Keep only the lines of the data below that contain "Inductive", and copy them.

=== Begin Enclosure ===

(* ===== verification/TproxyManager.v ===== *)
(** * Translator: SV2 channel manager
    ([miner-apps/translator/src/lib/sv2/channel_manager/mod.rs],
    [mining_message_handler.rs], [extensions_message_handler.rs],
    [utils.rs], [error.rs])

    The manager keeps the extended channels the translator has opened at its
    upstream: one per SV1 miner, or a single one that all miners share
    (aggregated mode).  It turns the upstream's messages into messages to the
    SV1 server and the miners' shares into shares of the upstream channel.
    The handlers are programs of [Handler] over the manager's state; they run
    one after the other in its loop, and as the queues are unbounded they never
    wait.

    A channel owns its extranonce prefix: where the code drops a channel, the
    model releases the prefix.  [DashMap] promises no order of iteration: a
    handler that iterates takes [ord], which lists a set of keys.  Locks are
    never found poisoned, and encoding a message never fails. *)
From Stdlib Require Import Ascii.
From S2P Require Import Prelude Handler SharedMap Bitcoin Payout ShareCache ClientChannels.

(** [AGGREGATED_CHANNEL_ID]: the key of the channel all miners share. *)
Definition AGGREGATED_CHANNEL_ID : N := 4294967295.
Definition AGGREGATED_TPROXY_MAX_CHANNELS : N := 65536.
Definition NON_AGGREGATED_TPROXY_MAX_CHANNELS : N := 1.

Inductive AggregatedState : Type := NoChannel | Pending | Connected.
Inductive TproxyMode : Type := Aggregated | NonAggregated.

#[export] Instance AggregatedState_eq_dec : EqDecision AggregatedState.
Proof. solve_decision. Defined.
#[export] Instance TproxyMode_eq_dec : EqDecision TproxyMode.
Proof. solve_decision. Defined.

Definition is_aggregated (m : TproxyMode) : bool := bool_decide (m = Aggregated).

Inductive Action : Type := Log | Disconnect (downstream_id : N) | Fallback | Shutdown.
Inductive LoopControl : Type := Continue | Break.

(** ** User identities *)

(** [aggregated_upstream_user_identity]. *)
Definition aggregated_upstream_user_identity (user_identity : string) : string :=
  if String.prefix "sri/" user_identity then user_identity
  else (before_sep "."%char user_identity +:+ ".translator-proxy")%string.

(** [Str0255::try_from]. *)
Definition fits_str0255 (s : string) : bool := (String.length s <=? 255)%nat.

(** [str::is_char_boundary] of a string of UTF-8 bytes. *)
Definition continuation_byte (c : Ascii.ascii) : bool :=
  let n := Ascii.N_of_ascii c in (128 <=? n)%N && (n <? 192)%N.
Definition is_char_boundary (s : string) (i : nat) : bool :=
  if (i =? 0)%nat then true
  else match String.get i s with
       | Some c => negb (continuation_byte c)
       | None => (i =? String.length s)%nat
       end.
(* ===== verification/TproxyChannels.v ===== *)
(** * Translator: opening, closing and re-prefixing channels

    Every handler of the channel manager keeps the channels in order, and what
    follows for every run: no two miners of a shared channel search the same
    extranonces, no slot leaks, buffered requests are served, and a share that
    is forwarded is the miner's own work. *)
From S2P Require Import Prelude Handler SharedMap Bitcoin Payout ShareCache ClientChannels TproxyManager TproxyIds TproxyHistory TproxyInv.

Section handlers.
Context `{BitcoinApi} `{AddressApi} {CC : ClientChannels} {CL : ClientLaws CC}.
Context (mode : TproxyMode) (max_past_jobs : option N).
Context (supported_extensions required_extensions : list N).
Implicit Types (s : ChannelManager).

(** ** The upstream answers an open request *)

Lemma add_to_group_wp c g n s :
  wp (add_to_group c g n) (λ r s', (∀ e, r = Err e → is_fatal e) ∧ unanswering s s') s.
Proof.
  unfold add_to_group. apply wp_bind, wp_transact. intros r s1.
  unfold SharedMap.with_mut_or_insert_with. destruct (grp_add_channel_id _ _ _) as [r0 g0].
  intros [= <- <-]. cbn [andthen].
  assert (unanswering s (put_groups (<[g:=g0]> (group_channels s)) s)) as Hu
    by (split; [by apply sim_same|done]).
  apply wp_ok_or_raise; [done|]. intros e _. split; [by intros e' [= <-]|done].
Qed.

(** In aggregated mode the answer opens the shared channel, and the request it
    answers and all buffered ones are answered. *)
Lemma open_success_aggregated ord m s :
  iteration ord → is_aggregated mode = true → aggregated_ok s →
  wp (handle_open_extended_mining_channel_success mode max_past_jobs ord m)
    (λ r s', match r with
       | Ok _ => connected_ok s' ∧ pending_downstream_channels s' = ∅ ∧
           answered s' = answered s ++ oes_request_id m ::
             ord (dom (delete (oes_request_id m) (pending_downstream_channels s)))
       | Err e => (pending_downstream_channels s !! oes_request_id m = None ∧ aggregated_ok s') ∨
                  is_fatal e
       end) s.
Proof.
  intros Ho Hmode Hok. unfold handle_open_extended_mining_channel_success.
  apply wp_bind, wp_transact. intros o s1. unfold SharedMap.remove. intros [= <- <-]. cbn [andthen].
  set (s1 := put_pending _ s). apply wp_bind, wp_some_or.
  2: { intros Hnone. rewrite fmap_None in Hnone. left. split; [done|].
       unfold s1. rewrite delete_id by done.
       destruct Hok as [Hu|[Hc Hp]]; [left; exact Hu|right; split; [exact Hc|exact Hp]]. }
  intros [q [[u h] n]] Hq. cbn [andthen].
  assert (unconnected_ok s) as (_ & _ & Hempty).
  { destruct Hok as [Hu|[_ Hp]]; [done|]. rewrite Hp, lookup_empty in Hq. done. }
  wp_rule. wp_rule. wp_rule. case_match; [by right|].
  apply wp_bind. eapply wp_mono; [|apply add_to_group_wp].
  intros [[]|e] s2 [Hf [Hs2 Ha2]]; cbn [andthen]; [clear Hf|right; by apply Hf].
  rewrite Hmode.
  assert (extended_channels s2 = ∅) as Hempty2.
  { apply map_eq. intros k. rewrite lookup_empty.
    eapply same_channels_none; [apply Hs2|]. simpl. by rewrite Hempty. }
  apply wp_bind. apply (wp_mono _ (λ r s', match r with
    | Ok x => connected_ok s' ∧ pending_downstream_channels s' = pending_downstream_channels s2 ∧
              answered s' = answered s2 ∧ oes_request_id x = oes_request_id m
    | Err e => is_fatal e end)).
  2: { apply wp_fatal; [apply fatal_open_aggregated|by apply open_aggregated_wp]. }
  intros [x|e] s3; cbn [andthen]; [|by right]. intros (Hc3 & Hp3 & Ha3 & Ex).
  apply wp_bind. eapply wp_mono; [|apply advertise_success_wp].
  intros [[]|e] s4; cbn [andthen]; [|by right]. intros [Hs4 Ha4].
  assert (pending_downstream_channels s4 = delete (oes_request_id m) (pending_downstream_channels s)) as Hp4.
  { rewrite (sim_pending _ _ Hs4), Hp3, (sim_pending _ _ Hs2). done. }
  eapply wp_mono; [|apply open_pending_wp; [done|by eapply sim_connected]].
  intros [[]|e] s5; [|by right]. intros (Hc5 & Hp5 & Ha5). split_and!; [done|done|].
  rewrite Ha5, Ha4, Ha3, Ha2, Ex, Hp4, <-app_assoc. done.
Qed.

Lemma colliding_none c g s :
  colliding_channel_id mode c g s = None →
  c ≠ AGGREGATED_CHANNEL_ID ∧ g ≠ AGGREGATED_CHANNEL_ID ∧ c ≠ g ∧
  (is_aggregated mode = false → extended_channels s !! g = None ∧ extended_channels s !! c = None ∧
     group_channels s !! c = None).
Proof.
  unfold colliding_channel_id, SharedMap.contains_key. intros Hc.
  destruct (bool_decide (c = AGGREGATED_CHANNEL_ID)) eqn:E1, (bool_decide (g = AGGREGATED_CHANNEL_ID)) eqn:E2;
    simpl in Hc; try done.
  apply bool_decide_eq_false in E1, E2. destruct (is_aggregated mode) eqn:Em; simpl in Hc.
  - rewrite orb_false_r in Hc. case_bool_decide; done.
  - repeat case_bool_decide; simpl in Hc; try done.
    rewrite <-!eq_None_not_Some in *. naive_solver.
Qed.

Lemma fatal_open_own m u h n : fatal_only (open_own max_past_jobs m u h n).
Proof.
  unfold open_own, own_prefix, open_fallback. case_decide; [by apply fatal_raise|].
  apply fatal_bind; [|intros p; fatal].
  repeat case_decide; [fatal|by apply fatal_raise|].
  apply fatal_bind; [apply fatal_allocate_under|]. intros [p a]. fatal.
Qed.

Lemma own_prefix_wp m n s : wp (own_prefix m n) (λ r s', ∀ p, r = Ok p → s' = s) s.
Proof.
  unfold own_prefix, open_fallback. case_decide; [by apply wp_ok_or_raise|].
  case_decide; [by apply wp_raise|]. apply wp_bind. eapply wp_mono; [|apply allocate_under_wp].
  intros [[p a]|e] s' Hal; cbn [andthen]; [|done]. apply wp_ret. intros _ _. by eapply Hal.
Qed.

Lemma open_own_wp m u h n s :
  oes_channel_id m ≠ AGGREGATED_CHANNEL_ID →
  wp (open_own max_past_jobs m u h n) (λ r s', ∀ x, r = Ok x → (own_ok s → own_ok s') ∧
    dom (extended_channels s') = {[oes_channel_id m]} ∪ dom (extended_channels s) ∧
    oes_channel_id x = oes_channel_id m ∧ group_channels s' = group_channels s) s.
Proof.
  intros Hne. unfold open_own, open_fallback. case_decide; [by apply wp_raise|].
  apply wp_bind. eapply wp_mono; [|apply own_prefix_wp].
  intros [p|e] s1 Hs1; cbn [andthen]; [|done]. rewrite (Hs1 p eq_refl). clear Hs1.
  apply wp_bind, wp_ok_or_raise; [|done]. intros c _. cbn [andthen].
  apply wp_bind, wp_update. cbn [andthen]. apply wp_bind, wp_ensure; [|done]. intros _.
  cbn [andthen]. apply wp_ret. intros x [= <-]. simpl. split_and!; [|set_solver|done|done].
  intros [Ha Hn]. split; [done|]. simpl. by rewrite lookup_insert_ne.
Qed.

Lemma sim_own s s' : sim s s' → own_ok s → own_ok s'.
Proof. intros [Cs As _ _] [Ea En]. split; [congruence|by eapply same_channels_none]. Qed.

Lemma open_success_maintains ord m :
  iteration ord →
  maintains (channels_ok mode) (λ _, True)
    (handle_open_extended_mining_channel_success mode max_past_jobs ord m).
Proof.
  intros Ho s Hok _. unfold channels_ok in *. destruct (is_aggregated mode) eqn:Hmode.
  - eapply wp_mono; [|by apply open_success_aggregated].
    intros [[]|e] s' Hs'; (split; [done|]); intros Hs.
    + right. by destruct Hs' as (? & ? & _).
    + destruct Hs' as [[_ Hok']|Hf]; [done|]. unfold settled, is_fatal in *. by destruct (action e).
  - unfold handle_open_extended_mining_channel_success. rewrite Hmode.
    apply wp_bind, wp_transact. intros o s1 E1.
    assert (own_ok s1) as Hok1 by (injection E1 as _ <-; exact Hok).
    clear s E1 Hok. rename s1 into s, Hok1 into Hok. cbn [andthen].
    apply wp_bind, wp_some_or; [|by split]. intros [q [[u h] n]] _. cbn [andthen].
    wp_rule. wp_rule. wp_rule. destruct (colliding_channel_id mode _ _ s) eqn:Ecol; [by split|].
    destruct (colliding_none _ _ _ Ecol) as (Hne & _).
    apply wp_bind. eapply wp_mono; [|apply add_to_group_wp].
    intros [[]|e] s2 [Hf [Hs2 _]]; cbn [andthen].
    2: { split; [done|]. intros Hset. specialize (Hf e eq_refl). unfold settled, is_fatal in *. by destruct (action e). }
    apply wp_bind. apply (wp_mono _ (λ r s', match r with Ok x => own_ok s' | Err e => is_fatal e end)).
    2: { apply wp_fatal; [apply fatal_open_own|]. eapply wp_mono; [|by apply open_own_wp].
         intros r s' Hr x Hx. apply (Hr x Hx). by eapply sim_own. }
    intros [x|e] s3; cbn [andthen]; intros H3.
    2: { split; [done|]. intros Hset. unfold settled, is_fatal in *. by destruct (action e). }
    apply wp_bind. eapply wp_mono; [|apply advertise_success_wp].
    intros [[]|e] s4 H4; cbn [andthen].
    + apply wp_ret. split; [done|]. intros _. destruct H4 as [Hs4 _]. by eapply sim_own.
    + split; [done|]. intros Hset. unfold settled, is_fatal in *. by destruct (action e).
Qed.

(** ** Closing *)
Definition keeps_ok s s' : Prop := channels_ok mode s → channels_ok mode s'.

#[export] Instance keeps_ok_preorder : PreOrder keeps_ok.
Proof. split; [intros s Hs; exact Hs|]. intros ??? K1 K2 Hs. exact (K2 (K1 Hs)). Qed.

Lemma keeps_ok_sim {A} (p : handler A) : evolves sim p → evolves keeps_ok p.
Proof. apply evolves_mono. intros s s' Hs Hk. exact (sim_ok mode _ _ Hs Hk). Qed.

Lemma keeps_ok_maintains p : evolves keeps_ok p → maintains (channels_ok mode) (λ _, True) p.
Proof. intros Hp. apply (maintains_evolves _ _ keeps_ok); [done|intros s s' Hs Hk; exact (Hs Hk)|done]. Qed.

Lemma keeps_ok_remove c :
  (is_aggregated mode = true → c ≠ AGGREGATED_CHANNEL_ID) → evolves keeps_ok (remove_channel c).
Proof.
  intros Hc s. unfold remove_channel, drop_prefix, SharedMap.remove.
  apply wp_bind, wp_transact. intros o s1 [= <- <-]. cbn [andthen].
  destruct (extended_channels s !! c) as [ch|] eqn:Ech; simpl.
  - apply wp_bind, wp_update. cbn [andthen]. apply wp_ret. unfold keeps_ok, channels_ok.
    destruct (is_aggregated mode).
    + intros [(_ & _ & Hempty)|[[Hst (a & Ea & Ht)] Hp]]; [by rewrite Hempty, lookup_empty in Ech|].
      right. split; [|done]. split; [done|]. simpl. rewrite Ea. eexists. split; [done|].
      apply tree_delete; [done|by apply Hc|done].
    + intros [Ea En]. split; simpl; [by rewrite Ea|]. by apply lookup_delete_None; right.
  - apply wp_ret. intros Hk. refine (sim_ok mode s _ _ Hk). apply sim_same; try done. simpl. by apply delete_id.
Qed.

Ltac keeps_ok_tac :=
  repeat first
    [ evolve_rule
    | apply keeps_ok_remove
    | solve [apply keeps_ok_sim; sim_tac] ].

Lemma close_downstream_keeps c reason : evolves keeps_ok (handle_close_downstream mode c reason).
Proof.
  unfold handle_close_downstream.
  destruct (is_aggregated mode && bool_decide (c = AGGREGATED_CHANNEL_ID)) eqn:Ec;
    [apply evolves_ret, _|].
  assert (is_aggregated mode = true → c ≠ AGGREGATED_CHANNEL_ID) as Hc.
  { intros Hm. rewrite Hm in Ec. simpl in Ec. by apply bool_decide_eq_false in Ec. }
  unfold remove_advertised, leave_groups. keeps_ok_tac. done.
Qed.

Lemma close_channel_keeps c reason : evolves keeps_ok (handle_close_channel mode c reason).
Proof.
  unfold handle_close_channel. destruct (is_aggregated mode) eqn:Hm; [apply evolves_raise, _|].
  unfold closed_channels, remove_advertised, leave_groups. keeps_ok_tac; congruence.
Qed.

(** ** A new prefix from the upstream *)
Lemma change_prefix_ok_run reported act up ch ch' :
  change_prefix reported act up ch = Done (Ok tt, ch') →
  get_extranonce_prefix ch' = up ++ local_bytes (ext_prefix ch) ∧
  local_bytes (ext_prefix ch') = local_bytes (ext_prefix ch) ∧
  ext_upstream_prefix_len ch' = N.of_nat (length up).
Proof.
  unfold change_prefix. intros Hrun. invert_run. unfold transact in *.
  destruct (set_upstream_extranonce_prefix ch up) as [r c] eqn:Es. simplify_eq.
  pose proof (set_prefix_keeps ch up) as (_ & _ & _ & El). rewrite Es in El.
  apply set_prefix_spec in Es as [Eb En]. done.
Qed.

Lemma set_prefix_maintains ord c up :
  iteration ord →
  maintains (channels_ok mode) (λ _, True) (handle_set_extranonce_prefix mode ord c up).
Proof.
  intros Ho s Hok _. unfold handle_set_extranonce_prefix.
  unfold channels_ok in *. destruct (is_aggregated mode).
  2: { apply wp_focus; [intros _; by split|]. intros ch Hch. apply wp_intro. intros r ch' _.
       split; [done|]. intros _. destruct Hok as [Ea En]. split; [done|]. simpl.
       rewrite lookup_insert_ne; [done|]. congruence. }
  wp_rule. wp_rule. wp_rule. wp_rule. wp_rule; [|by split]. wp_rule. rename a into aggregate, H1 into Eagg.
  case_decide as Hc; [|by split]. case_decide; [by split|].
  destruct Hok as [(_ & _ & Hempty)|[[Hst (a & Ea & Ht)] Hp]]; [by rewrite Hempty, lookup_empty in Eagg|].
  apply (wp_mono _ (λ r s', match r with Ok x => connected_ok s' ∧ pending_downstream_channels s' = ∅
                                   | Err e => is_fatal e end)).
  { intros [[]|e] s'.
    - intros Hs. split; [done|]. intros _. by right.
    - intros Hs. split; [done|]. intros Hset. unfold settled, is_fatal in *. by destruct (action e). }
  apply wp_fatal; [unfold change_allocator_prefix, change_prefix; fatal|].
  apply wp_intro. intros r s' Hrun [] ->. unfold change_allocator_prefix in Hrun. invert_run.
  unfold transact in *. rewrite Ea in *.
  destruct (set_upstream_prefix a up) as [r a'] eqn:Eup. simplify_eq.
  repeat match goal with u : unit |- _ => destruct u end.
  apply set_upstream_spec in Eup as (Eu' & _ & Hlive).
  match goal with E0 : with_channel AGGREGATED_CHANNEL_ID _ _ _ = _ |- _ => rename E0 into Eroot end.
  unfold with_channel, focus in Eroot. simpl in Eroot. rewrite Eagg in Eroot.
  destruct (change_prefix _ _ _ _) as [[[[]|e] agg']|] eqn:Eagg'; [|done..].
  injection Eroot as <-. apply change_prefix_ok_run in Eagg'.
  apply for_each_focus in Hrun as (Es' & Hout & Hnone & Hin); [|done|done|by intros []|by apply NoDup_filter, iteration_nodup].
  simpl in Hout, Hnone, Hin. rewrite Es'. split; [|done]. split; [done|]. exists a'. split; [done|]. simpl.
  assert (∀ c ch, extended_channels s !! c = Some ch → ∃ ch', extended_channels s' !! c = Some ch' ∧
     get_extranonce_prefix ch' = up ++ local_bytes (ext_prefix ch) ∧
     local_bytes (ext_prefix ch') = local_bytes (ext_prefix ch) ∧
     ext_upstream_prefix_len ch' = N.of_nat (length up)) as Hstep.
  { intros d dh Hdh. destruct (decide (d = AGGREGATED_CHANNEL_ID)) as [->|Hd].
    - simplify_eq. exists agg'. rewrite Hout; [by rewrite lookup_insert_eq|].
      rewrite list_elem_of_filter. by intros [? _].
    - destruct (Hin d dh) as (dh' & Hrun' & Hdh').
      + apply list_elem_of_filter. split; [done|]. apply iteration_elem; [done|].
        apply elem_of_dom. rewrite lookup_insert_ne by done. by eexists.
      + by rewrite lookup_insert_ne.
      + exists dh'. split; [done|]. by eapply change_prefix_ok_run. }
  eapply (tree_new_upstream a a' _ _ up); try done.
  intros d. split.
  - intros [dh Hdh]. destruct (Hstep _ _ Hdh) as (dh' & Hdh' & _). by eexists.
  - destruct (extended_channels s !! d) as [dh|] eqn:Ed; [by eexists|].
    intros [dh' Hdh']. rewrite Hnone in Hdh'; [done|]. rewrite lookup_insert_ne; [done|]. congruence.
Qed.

=== End Enclosure ===

Exercise response
Inductive AggregatedState : Type := NoChannel | Pending | Connected.
Inductive TproxyMode : Type := Aggregated | NonAggregated.
Inductive Action : Type := Log | Disconnect (downstream_id : N) | Fallback | Shutdown.
Inductive LoopControl : Type := Continue | Break.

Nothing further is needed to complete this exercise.